Last week I was having “one of those days.”
I froze during a test that I should have aced. The test would have led to an interview for a job that I am more than qualified for on several levels. I felt like a failure. There was only one thing for me to do, create something.
In this case, I have had it in my mind that I need to “up-cycle” some old folding chairs. I already have the fabric so I just needed to stop by a local home improvement store and pick up some paint.
As I stood staring at the white, off-white, cream, buff, ivory and light honey, something caught my eye. It was red spray paint. Bright red paint that was perfect for outdoors. I didn't want red chairs so I stood there thinking about what I could cover in scarlet.
My mailbox was rusty. It had gone from black eight years ago to a sad brown streaked eyesore last week.
After getting instructions on prep, finding out that I needed to start by spraying another product over the box, letting it dry (I am so not that patient), I followed up with the beautiful color I had chosen.
Really, I think it was a cry for help. Something in me that said I needed to create something because in one, half-hour of my day I felt as if I had really messed up. In my heart I knew it could happen to anyone and that all things work out for a reason. My mind just needed to see it differently. Boy, do we see it differently now!
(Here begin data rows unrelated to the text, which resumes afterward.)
(** * W_hotbox: pointer tracking and hover selection

    A shallow embedding of the hover logic exercised by
    [test_mouse_events.py]: the mock Qt geometry ([QPoint], [QRect]), the
    mock button ([MockButton]) and the mock hotbox ([MockHotbox]) with its
    two methods [_findButtonAtPosition] and [simulate_mouseMove].

    Python integers are unbounded, so coordinates, offsets and sizes are
    [Z].  Buttons are mutable objects that are compared by identity and
    shared between the hotbox's list and its [hoveredButton] attribute, so
    they live in an object store indexed by addresses; the list and the
    attribute hold addresses.

    The second half embeds [copy_hotbox_files.py], the script that
    deploys the two fixed files: its paths, its loop with the backup
    before each overwrite, its handlers and its exit status, over an
    abstract operating system. *)

From Stdlib Require Import Ascii.
From stdpp Require Import base numbers list strings functions pretty.

Local Open Scope Z_scope.

(** ** Mock Qt geometry *)

Module QPoint.
Record t : Type := mk { x : Z; y : Z }.
End QPoint.

Module QRect.
Record t : Type := mk { x : Z; y : Z; width : Z; height : Z }.

(** [self.x <= point.x <= self.x + self.width and
     self.y <= point.y <= self.y + self.height] *)
Definition contains (self : t) (point : QPoint.t) : bool :=
  (x self <=? QPoint.x point) && (QPoint.x point <=? x self + width self) &&
  ((y self <=? QPoint.y point) && (QPoint.y point <=? y self + height self)).
End QRect.
(** X9: when [createChocolateyInstallScript] returns no error, it has made
    the tools directory and written one file, tools/chocolateyInstall.ps1,
    whose text starts with the fixed head around the install location as
    the trimming [normalizeInstallLocation] returns it: with no forward
    slash and no trailing backslash. *)
Theorem createChocolateyInstallScript_written
    (buildInfo : Part000.BuildInfo) (projectDir : string) (w w' : W) :
  Part000.createChocolateyInstallScript Join Dir mapUnicodeLower
    buildInfo projectDir w
  = (w', None) ->
  exists (rest : string) (w1 : W),
    Os.MkdirAll (Dir (Join [projectDir; "tools"; "chocolateyInstall.ps1"]))
      Os.ModePerm w
    = (w1, None)
    /\ Os.WriteFile (Join [projectDir; "tools"; "chocolateyInstall.ps1"])
         (Part000.scriptHead
            (Part000.normalizeInstallLocation
               (Part000.InstallLocation buildInfo)) +:+ rest)
         420 w1
       = (w', None)
    /\ hasByte "/"
         (Part000.normalizeInstallLocation (Part000.InstallLocation buildInfo))
       = false
    /\ trailingCount Strconv.backslash
         (Part000.normalizeInstallLocation (Part000.InstallLocation buildInfo))
       = 0%nat.
Proof.
  unfold Part000.createChocolateyInstallScript, bind.
  destruct (Part000.appendPostInstall Join projectDir w _) as [s1|] eqn:E1;
    [|done].
  destruct (Part000.appendAction mapUnicodeLower buildInfo s1) as [s2|] eqn:E2;
    [|done].
  apply appendPostInstall_prefix in E1 as [r1 ->].
  apply appendAction_prefix in E2 as [r2 ->].
  destruct (Os.MkdirAll _ Os.ModePerm w) as [w1 [e|]] eqn:Hmk; [done|].
  destruct (Os.WriteFile _ _ 420 w1) as [w2 [e|]] eqn:Hwr; [done|].
  intros [= <-]. exists (r1 +:+ r2), w1.
  split; [reflexivity|]. split; [by rewrite <- append_assoc|].
  split; [apply trim_no_slash|].
  unfold Part000.normalizeInstallLocation. apply trailingCount_TrimRight.
Qed.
My darling husband was a good sport. He even seemed pleased that I hadn't reverted to my old ways of dealing with disappointment, but found something constructive to do. When he got home he helped me finish up, trying as hard as he could not to take over (after all, he has always been the project guy), and walking me through the finer points of using spray paint properly. Who knew you were supposed to take your time?
I still have to clean up a little overspray where the newspaper peeled away while I was working. We are now contemplating a whole new post. Of course, there is a little matter of the door sticking shut I will address before our mail carrier gets here today. But what I like best about driving down our street toward our house isn't my big bright mailbox, it's that I'm learning to turn disappoint into opportunity. Even something as trivial as the color of an everyday item, allowed me to feel as if I could be a bright spot somewhere, even if only at the end of my driveway.
What is your favorite turning a lemon day into lemonade story?